Synaptosomal nonmitochondrial ATPases linked to the energy-utilizing systems were evaluated in cerebral cortex from normoxic rats and rats submitted to mild intermittent normobaric hypoxia [12 hr daily exposure to N2:O2 (90:10) mixture for 4 weeks]. The activities of Na+, K+-ATPase; high- and low-affinity Ca2+-ATPase; basal Mg2+-ATPase; and Ca2+, Mg2+-ATPase were assayed in synaptosomes and synaptosomal subfractions, namely, synaptosomal plasma membranes and synaptic vesicles.

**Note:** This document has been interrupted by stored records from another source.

(** ** The median filter *)

Lemma sortNum_three (a b c : Q) :
  exists x y z,
    sortNum [a; b; c] = [x; y; z]
    /\ Permutation [x; y; z] [a; b; c] /\ x <= y /\ y <= z.
Proof.
  unfold sortNum. cbn [fold_left insertNum].
  destruct (Qltb b a) eqn:Eba; cbn [insertNum].
  - destruct (Qltb c b) eqn:Ecb; [|destruct (Qltb c a) eqn:Eca];
      do 3 eexists; (split; [reflexivity|]);
      try apply Qltb_lt in Eba; try apply Qltb_lt in Ecb;
      try apply Qltb_ge in Ecb; try apply Qltb_lt in Eca;
      try apply Qltb_ge in Eca.
    + split; [|lra].
      apply perm_trans with [b; c; a]; [apply perm_swap|].
      apply perm_trans with [b; a; c]; [apply perm_skip, perm_swap | apply perm_swap].
    + split; [|lra].
      apply perm_trans with [b; a; c]; [apply perm_skip, perm_swap | apply perm_swap].
    + split; [apply perm_swap | lra].
  - destruct (Qltb c a) eqn:Eca; [|destruct (Qltb c b) eqn:Ecb];
      do 3 eexists; (split; [reflexivity|]);
      try apply Qltb_ge in Eba; try apply Qltb_lt in Ecb;
      try apply Qltb_ge in Ecb; try apply Qltb_lt in Eca;
      try apply Qltb_ge in Eca.
    + split; [|lra].
      apply perm_trans with [a; c; b]; [apply perm_swap | apply perm_skip, perm_swap].
    + split; [apply perm_skip, perm_swap | lra].
    + split; [apply Permutation_refl | lra].
Qed.

Lemma sortNum_median (a b c : Q) : isMedian3 (nth 1 (sortNum [a; b; c]) 0) a b c.
Proof.
  destruct (sortNum_three a b c) as (x & y & z & -> & Hp & Hxy & Hyz).
  exists x, z. cbn [nth]. auto.
Qed.

Lemma medianFilter_length (raw : list Segment.t) :
  List.length (medianFilter raw) = List.length raw.
Proof. unfold medianFilter. rewrite length_map, length_seq. reflexivity. Qed.

Lemma medianFilter_nth (raw : list Segment.t) (i : nat) :
  (i < List.length raw)%nat ->
  nth i (medianFilter raw) noSegment = smoothAt raw i.
Proof. intros Hi. unfold medianFilter. apply nth_map_seq, Hi. Qed.

(** C5. The median filter keeps the segments, their order and their times,
    and gives segment [i] the median of the raw frequencies at [i - 1], [i]
    and [i + 1], the segment's own frequency standing in for a missing
    neighbour; the spike of [220, 880, 225] becomes 225. *)
Theorem median_smoother (raw : list Segment.t) :
  List.length (medianFilter raw) = List.length raw
  /\ (forall i,
        (i < List.length raw)%nat ->
        let r := nth i raw noSegment in
        let s := nth i (medianFilter raw) noSegment in
        let prev := if (i =? 0)%nat then Segment.freq r
                    else Segment.freq (nth (i - 1) raw noSegment) in
        let next := if (i =? List.length raw - 1)%nat then Segment.freq r
                    else Segment.freq (nth (i + 1) raw noSegment) in
        Segment.startTime s = Segment.startTime r
        /\ Segment.endTime s = Segment.endTime r
        /\ isMedian3 (Segment.freq s) prev (Segment.freq r) next)
  /\ (forall t0 t1 t2 t3 t4 t5,
        map Segment.freq
          (medianFilter [Segment.mk t0 t1 220; Segment.mk t2 t3 880;
                         Segment.mk t4 t5 225])
        = [220; 225; 225]).
Proof.
  split; [apply medianFilter_length|]. split.
  - intros i Hi. cbn zeta. rewrite (medianFilter_nth raw i Hi).
    unfold smoothAt. cbn [Segment.startTime Segment.endTime Segment.freq].
    split; [reflexivity|]. split; [reflexivity|].
    replace (0 <? i)%nat with (negb (i =? 0)%nat)
      by (destruct (Nat.eqb_spec i 0), (Nat.ltb_spec 0 i); simpl; try reflexivity; lia).
    replace (i <? List.length raw - 1)%nat with (negb (i =? List.length raw - 1)%nat)
      by (destruct (Nat.eqb_spec i (List.length raw - 1)),
                   (Nat.ltb_spec i (List.length raw - 1)); simpl; try reflexivity; lia).
    destruct (i =? 0)%nat, (i =? List.length raw - 1)%nat; cbn [negb];
      apply sortNum_median.
  - intros. reflexivity.
Qed.

(** ** Gap interpolation *)





(** ** Time order *)













(** ** Segments on a grid *)



Lemma incrFrom_weaken (lo lo' : nat) (ks : list nat) :
  (lo' <= lo)%nat -> incrFrom lo ks -> incrFrom lo' ks.
Proof. destruct ks as [|k ks]; [auto|]. intros H [H1 H2]. split; [lia | exact H2]. Qed.


Lemma gridded_weaken (h : Q) (lo lo' : nat) (l : list Segment.t) :
  (lo' <= lo)%nat -> gridded h lo l -> gridded h lo' l.
Proof.
  intros H (ks & Hf & Hi). exists ks. split; [exact Hf|].
  apply (incrFrom_weaken lo); assumption.
Qed.




Lemma Forall2_map_both {A B C : Type} (R : B -> C -> Prop) (f : A -> B)
    (g : A -> C) (l : list A) :
  (forall x, In x l -> R (f x) (g x)) -> Forall2 R (map f l) (map g l).
Proof.
  induction l as [|x l IH]; intros H; [constructor|].
  constructor; [apply H; now left | apply IH; intros y Hy; apply H; now right].
Qed.
















(** ** Estimator calls *)

Lemma ceil_div_step (a stepSize : nat) :
  (0 < stepSize)%nat -> (0 < a)%nat ->
  ((a + stepSize - 1) / stepSize
   = S ((a - stepSize + stepSize - 1) / stepSize))%nat.
Proof.
  intros Hs Ha. destruct (Nat.le_gt_cases stepSize a) as [H | H].
  - replace (a + stepSize - 1)%nat
      with ((a - stepSize + stepSize - 1) + 1 * stepSize)%nat by lia.
    rewrite Nat.div_add by lia. lia.
  - replace (a - stepSize + stepSize - 1)%nat with (stepSize - 1)%nat by lia.
    rewrite (Nat.div_small (stepSize - 1)) by lia.
    symmetry. apply (Nat.div_unique _ _ 1 (a - 1)); lia.
Qed.
(** * MERIDIAN frontend (src/frontend/app.js): a shallow embedding

    The live-progress client of the MERIDIAN investigation platform:
    - the frame decoder of [runInvestigation] (the [while (true)] loop over
      [reader.read()]),
    - the event handler [handleEvent] with the DOM state it writes,
    - [riskColor] and the recommendation derived in [loadPastInvestigation],
    - [renderNetworkGraph]: nodes, edges, layout and the SVG labels,
    - the click handler of [loadHistoryForCompare],
    - [loadPastInvestigation] and the select mode of the history grid,
    - [animateNumber], the news monitor ([startNewsWatch], [stopNewsWatch],
      [checkForNews]) and the file name of the downloaded report.

    Text is [String.string]; the byte chunks of the response body are
    modelled as the text [TextDecoder] gives for them (ASCII payloads, on
    which the decoder is the identity).  Scores, JS numbers compared against
    the break points 2.5, 5.0 and 7.5 (all exact binary fractions), are
    rationals [Q]; the graph geometry uses the real numbers, with [PI],
    [cos] and [sin] standing for [Math.PI], [Math.cos] and [Math.sin]. *)

From Stdlib Require Import List Bool Arith Lia String Ascii QArith Psatz DecimalString DecimalNat Reals Sorted.
Import ListNotations.
Open Scope nat_scope.
Open Scope string_scope.

(* ------------------------------------------------------------------ *)
(** ** Strings: the JS primitives the decoder uses *)

Module JsString.

Definition nl : ascii := Ascii.ascii_of_nat 10.
Definition nls : string := String nl EmptyString.

(** [s.split('\n')]: always at least one element. *)
Fixpoint split_nl (s : string) : list string :=
  match s with
  | EmptyString => [EmptyString]
  | String c s' =>
      let r := split_nl s' in
      if Ascii.eqb c nl then EmptyString :: r
      else match r with
           | x :: xs => String c x :: xs
           | [] => [String c EmptyString]
           end
  end.

(** The same split as a pair: the newline-terminated lines, and the
    unterminated remainder. *)
Fixpoint split_lines (s : string) : list string * string :=
  match s with
  | EmptyString => ([], EmptyString)
  | String c s' =>
      let (ls, r) := split_lines s' in
      if Ascii.eqb c nl then (EmptyString :: ls, r)
      else match ls with
           | [] => ([], String c r)
           | l :: ls' => (String c l :: ls', r)
           end
  end.

(** [lines.pop()] returns the last element and leaves the others. *)
Definition pop (l : list string) : list string * string :=
  (removelast l, last l EmptyString).

(** [s.slice(n)] *)
Fixpoint slice_from (n : nat) (s : string) : string :=
  match n, s with
  | 0, _ => s
  | S n', String _ s' => slice_from n' s'
  | S _, EmptyString => EmptyString
  end.

(** White space removed by [String.prototype.trim] in the ASCII range:
    tab, line feed, vertical tab, form feed, carriage return, space. *)
Definition is_ws (c : ascii) : bool :=
  let n := Ascii.nat_of_ascii c in
  ((9 <=? n)%nat && (n <=? 13)%nat) || (n =? 32)%nat.

Fixpoint trim_start (s : string) : string :=
  match s with
  | String c s' => if is_ws c then trim_start s' else s
  | EmptyString => EmptyString
  end.

Fixpoint trim_end (s : string) : string :=
  match s with
  | EmptyString => EmptyString
  | String c s' =>
      let r := trim_end s' in
      if is_ws c && String.eqb r EmptyString then EmptyString else String c r
  end.

Definition trim (s : string) : string := trim_end (trim_start s).

(** [line.startsWith(p)] *)
Definition startsWith (line p : string) : bool := String.prefix p line.

End JsString.

(* ------------------------------------------------------------------ *)
(** ** Frame decoder: the read loop of [runInvestigation] *)

Module FrameDecoder.
Import JsString.

Section Decoder.

(** The event type and [JSON.parse] (with its [try]/[catch]: [None] for a
    payload that does not parse). *)
Variable Ev : Type.
Variable parse : string -> option Ev.

(** The body of the [for] loop over [lines]. *)
Definition frame_of_line (line : string) : list Ev :=
  if negb (startsWith line "data: ") then []
  else
    let jsonStr := trim (slice_from 6 line) in
    if String.eqb jsonStr EmptyString then []
    else match parse jsonStr with
         | Some e => [e]
         | None => []
         end.

Definition frames_of_lines (lines : list string) : list Ev :=
  flat_map frame_of_line lines.

(** One iteration: [buffer += chunk; lines = buffer.split('\n');
    buffer = lines.pop();] then the lines are handled in order. *)
Definition step (buffer chunk : string) : list Ev * string :=
  let (lines, buffer') := pop (split_nl (buffer ++ chunk)) in
  (frames_of_lines lines, buffer').

(** The [while (true)] loop; when [result.done] the buffer is dropped. *)
Fixpoint decode_loop (buffer : string) (chunks : list string) : list Ev :=
  match chunks with
  | [] => []
  | chunk :: rest =>
      let (evs, buffer') := step buffer chunk in
      (evs ++ decode_loop buffer' rest)%list
  end.

Definition decode (chunks : list string) : list Ev := decode_loop EmptyString chunks.

End Decoder.

(** The byte stream the chunks are cut from. *)
Definition stream_of (chunks : list string) : string :=
  fold_right String.append EmptyString chunks.

End FrameDecoder.

(* ------------------------------------------------------------------ *)
(** ** The live view: [handleEvent] and the DOM state it writes *)

Module App.
Import JsString.

Definition dq : string := String (Ascii.ascii_of_nat 34) EmptyString.

(** [String(n)] for a non-negative integer. *)
Definition string_of_nat (n : nat) : string :=
  NilEmpty.string_of_uint (Nat.to_uint n).

(** [s.toLowerCase()] / [s.toUpperCase()] on ASCII letters. *)
Definition lower_ascii (c : ascii) : ascii :=
  let n := Ascii.nat_of_ascii c in
  if (65 <=? n)%nat && (n <=? 90)%nat then Ascii.ascii_of_nat (n + 32) else c.

Definition upper_ascii (c : ascii) : ascii :=
  let n := Ascii.nat_of_ascii c in
  if (97 <=? n)%nat && (n <=? 122)%nat then Ascii.ascii_of_nat (n - 32) else c.

Fixpoint map_string (f : ascii -> ascii) (s : string) : string :=
  match s with
  | EmptyString => EmptyString
  | String c s' => String (f c) (map_string f s')
  end.

Definition toLowerCase := map_string lower_ascii.
Definition toUpperCase := map_string upper_ascii.

(** [.replace(/ & /g, '-')] *)
Fixpoint replace_amp (s : string) : string :=
  match s with
  | String " " (String "&" (String " " s')) => String "-" (replace_amp s')
  | String c s' => String c (replace_amp s')
  | EmptyString => EmptyString
  end.

(** [.replace(/ /g, '-')] *)
Definition replace_space : string -> string :=
  map_string (fun c => if Ascii.eqb c " " then "-"%char else c).

(** [agentId(name)] *)
Definition agentId (name : string) : string :=
  replace_space (replace_amp (toLowerCase name)).
(** * Tiered object store, cache manager and quota check: a shallow embedding

    The development follows three classes of the repository:
    - [ObjectStorage] (store / retrieve / delete / moveTier over the hot, warm
      and cold directories, with the in-memory deduplication map),
    - [CacheManager] (the in-process [memoryCache] map in front of the
      [cache_entries] table),
    - [StorageManager] (quota check and profile creation).

    Node library calls whose code is not part of the repository are kept
    abstract: zlib, the AES cipher and SHA-256 are the fields of the interface
    [Codecs], with the laws assumed about them in [CodecLaws]; the byte length
    of [JSON.stringify] is a section variable.  Clock readings, entropy and
    write failures are explicit arguments of the calls that depend on them. *)

From Stdlib Require Import ZArith QArith List String Ascii Strings.Byte Bool Lia Relations.
Import ListNotations.
Close Scope Q_scope.

Set Implicit Arguments.

(** ** JavaScript values used by the three classes *)

Module JS.

(** A string is truthy unless it is empty; [null] and [undefined] are falsy. *)
Definition truthyStr (s : string) : bool := negb (String.eqb s "").

Definition truthy (o : option string) : bool :=
  match o with
  | Some s => truthyStr s
  | None => false
  end.

(** [n || d] on numbers: [null], [undefined] and [0] give the default. *)
Definition orDefault (n : option Z) (d : Z) : Z :=
  match n with
  | Some v => if (v =? 0)%Z then d else v
  | None => d
  end.

(** [s.includes('/')] *)
Fixpoint includes (c : ascii) (s : string) : bool :=
  match s with
  | EmptyString => false
  | String a r => if Ascii.eqb a c then true else includes c r
  end.

(** [s.split('/')]: the empty string splits into one empty segment. *)
Fixpoint split (c : ascii) (s : string) : list string :=
  match s with
  | EmptyString => [EmptyString]
  | String a r =>
      if Ascii.eqb a c then EmptyString :: split c r
      else match split c r with
           | h :: t => String a h :: t
           | [] => [String a EmptyString]
           end
  end.

(** [l.join('/')] *)
Fixpoint join (c : ascii) (l : list string) : string :=
  match l with
  | [] => EmptyString
  | [x] => x
  | x :: r => (x ++ String c (join c r))%string
  end.

(** [l.slice(1)] *)
Definition slice1 {A : Type} (l : list A) : list A := tl l.

(** A template literal [`${a}/${b}`]. *)
Definition slashed (a b : string) : string := (a ++ String "/" b)%string.

(** One hexadecimal digit, as [Buffer.from(s, 'hex')] reads it. *)
Definition hexDigit (c : ascii) : option N :=
  let n := N_of_ascii c in
  if ((48 <=? n) && (n <=? 57))%N then Some (n - 48)%N
  else if ((97 <=? n) && (n <=? 102))%N then Some (n - 87)%N
  else if ((65 <=? n) && (n <=? 70))%N then Some (n - 55)%N
  else None.

(** [Buffer.from(s, 'hex')]: pairs of digits are decoded until the first pair
    that is not hexadecimal; a trailing single character is dropped. *)
Fixpoint hexDecode (s : string) : list byte :=
  match s with
  | String a (String b r) =>
      match hexDigit a, hexDigit b with
      | Some x, Some y =>
          match Byte.of_N (16 * x + y) with
          | Some v => v :: hexDecode r
          | None => []
          end
      | _, _ => []
      end
  | _ => []
  end.

(** *** [Map] with string keys

    A JavaScript [Map] iterates in insertion order, and [set] on a present key
    keeps the key's position: an association list, oldest binding first. *)
Section MapOps.
Variable V : Type.

Definition map := list (string * V).

Fixpoint get (m : map) (k : string) : option V :=
  match m with
  | [] => None
  | (k', v) :: r => if String.eqb k' k then Some v else get r k
  end.

Definition has (m : map) (k : string) : bool :=
  match get m k with Some _ => true | None => false end.

Fixpoint set (m : map) (k : string) (v : V) : map :=
  match m with
  | [] => [(k, v)]
  | (k', v') :: r =>
      if String.eqb k' k then (k, v) :: r else (k', v') :: set r k v
  end.

Definition delete (m : map) (k : string) : map :=
  filter (fun kv => negb (String.eqb (fst kv) k)) m.

Definition size (m : map) : nat := List.length m.

End MapOps.

(** [buf.toString('hex')]: two lower-case digits per byte. *)
Definition hexChar (n : N) : ascii :=
  ascii_of_N (if (n <? 10)%N then 48 + n else 87 + n)%N.

Definition hexByte (b : byte) : string :=
  let n := Byte.to_N b in
  String (hexChar (n / 16)) (String (hexChar (n mod 16)) EmptyString).

Fixpoint hexEncode (l : list byte) : string :=
  match l with
  | [] => EmptyString
  | b :: r => (hexByte b ++ hexEncode r)%string
  end.

End JS.

(** ** Results of fallible calls *)

Inductive error :=
| ENOENT              (* fs.readFile / fs.stat / createReadStream on a missing file *)
| FileNotFound        (* retrieve: "File not found in local storage" *)
| InvalidKeyLength    (* createCipheriv / createDecipheriv: key is not 32 bytes *)
| InvalidIV           (* createDecipheriv: initialization vector is not 16 bytes *)
| DecryptError        (* decipher.final rejects the ciphertext *)
| DecompressError     (* gunzip / brotliDecompress rejects the data *)
| IOError             (* fs.writeFile rejects *)
| QuotaExceeded       (* checkQuota: "Quota exceeded for ..." *)
| UniqueViolation     (* insert of a row whose primary key is taken *)
| ProfileNotFound     (* createSnapshot: "Profile not found" *)
| DatabaseError.      (* a statement the database rejects: a value outside
                         int4, a key that is taken, a missing referenced row *)

Inductive result (A : Type) :=
| Ok (a : A)
| Err (e : error).

Arguments Ok {A} a.
Arguments Err {A} e.

Definition bind {A B : Type} (m : result A) (k : A -> result B) : result B :=
  match m with
  | Ok a => k a
  | Err e => Err e
  end.

Notation "x <- m ;; k" := (bind m (fun x => k))
  (at level 61, m at next level, right associativity).

Definition buffer := list byte.

(** ** ObjectStorage *)

Module ObjectStorage.

(** *** Tier directories and the file system

    [this.hotDir], [this.warmDir] and [this.coldDir] are three distinct
    directories under [this.baseDir].  [path.join(tierDir, baseKey)] is the
    pair of the directory and the relative key.  [path.join] also normalises
    its result: two relative keys are the same file exactly when they are the
    same string only for keys in normal form ([normalKey] below), and the
    statements that compare paths say so.  Any file outside the three
    directories, such as the caller's source file, is a [FilePath].

    A file system maps a path to the bytes of the regular file there.
    Directories are not part of it: [fs.mkdir(..., { recursive: true })] has
    nothing to do in it, and a path that holds a directory reads as [None].
    So [exists_] and [rename] below are the code's [fs.access] and
    [fs.rename] on paths that hold a file or nothing. *)

Inductive tierDir := HotDir | WarmDir | ColdDir.

Inductive path :=
| TierPath (d : tierDir) (rel : string)
| FilePath (p : string).

Definition tierDir_eqb (a b : tierDir) : bool :=
  match a, b with
  | HotDir, HotDir | WarmDir, WarmDir | ColdDir, ColdDir => true
  | _, _ => false
  end.
(** * coco-pik-backend: group invitations and membership

    A shallow embedding of the request handlers of [src/index.ts] (the
    [fetch] entry point, together with its later revision that adds the
    [/g/:code] landing page) and machine-checked statements about invite
    codes, expiry and membership.

    Conventions of the embedding
    - A [Date] is its time value, milliseconds since the epoch, in [Z].
    - A JSON number of a request body is an integer in [Z]; on integers of
      that size double arithmetic is exact.  A result of [Math.random()] is
      a double, held as its mantissa and exponent, and its product with the
      length of the alphabet is rounded as IEEE 754 rounds it.
    - The database is a record of three row lists.  A [create] appends a row
      and throws when a primary key, a unique index or a foreign key of the
      migration would be violated; the identifier given to a new row and
      the clock are supplied by the runtime ([Runtime]).
    - The columns [createdAt], [updatedAt] and [joinedAt] are left out: no
      handler embedded here reads them.
    - Each route body is a function of what the router takes from the
      path; [fetch] is the router itself, over the method, [url.pathname]
      and the parsed JSON body.  Response headers other than the content
      type are left out. *)

From Stdlib Require Import ZArith List String Ascii Bool Lia.
From Stdlib Require Import Permutation Sorted SpecFloat.
Import ListNotations.
(** * Reconciliation engine of the bingo display: a shallow embedding

    The development follows [src/hooks/useSocket.ts] (the socket hook and
    its event handlers), [lib/utils.ts] ([getColumnForNumber]) and the
    display page component (the effects that derive the cartela overlay).

    JavaScript numbers are modelled as [Z] (every payload of the game
    carries integers), strings as [string], arrays as [list], an optional
    or missing property as [option] ([None] is [undefined]/[null]). *)

From Stdlib Require Import ZArith QArith List Lia Bool Ascii DecimalString DecimalPos.
From stdpp Require Import base option list strings gmap.

Open Scope Z_scope.

(** ** JavaScript operators used by the merge rules *)

(** Truthiness of a defined value: [0] and the empty string are falsy,
    every array is truthy. *)
Class Truthy (A : Type) := truthy : A -> bool.

#[export] Instance Truthy_Z : Truthy Z := fun n => negb (n =? 0).
#[export] Instance Truthy_string : Truthy string := fun s => negb (String.eqb s "").
#[export] Instance Truthy_bool : Truthy bool := fun b => b.
#[export] Instance Truthy_list {A} : Truthy (list A) := fun _ => true.

(** Truthiness of a possibly missing value. *)
Definition js_truthy {A} `{Truthy A} (x : option A) : bool :=
  match x with
  | Some v => truthy v
  | None => false
  end.

(** [x || y]: the left operand when it is truthy, else the right one. *)
Definition js_or {A} `{Truthy A} (x y : option A) : option A :=
  if js_truthy x then x else y.

(** [x || d] where [d] is always defined. *)
Definition js_or_else {A} `{Truthy A} (x : option A) (d : A) : A :=
  match x with
  | Some v => if truthy v then v else d
  | None => d
  end.

(** [x ?? y]: the left operand unless it is [null] or [undefined]. *)
Definition js_nullish {A} (x y : option A) : option A :=
  match x with
  | Some v => Some v
  | None => y
  end.

(** [s.includes(pat)]. *)
Definition includes (s pat : string) : bool :=
  match String.index 0 pat s with
  | Some _ => true
  | None => false
  end.

Infix "|||" := js_or (at level 50, left associativity).
Infix "||:" := js_or_else (at level 50, left associativity).
Infix "???" := js_nullish (at level 50, left associativity).
Notation "x |> f" := (f x) (at level 45, left associativity, only parsing).

(** ** Column derivation *)

(** [getColumnForNumber] (the helper of the hook and its copy in
    lib/utils.ts are the same text). *)
Definition getColumnForNumber (number : Z) : string :=
  if (1 <=? number) && (number <=? 15) then "B"
  else if (16 <=? number) && (number <=? 30) then "I"
  else if (31 <=? number) && (number <=? 45) then "N"
  else if (46 <=? number) && (number <=? 60) then "G"
  else if (61 <=? number) && (number <=? 75) then "O"
  else "".

(** The column table as the specification words it: a letter inside
    [1,75], nothing ("undefined") outside. *)
Definition currentColumn_spec (n : Z) : option string :=
  if (1 <=? n) && (n <=? 15) then Some "B"
  else if (16 <=? n) && (n <=? 30) then Some "I"
  else if (31 <=? n) && (n <=? 45) then Some "N"
  else if (46 <=? n) && (n <=? 60) then Some "G"
  else if (61 <=? n) && (n <=? 75) then Some "O"
  else None.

The evaluations were performed either in normoxic rats or in hypoxic rats submitted to 4-week treatment with saline (controls) or a vasodilator agent (papaverine), an energy-metabolism interfering agent (theniloxazine), a calcium blocker (nicardipine), and a lipid-metabolism interfering agent (phosphatidylcholine) in order to define the plasticity and the selective changes in individual ATPases. In synaptosomes from rat cerebral cortex, the enzyme adaptation to the daily mild intermittent hypoxia for 4 weeks was characterized by an increase in the activity of Mg2+-ATPase, concomitant with a decrease in the activities of Na+, K+-ATPase, high-affinity Ca2+-ATPase, and Ca2+, Mg2+-ATPase. In hypoxic rats the enzyme adaptation to the 4-week treatment with phosphatidylcholine was characterized by an increase in Ca2+, Mg2+-ATPase activity and a decrease in Mg 2+-ATPase activity. The action involves the enzymatic form located in the synaptic plasma membranes. In hypoxic rats the adaptation to the 4 week treatment with nicardipine was characterized by an increase in high-affinity Ca2+-ATPase activity, while the 4-week-treatment with theniloxazine induced an increase in Na+, K+-ATPase activity. The actions of both nicardipine and theniloxazine were related to the enzymatic forms located in the synaptic plasma membranes. The effects on the biophase induced by the sequential cycles of hypoxia/normoxia and the treatment with the various agents tested should also be related to the changes induced in the activity of some synaptosomal ATPases.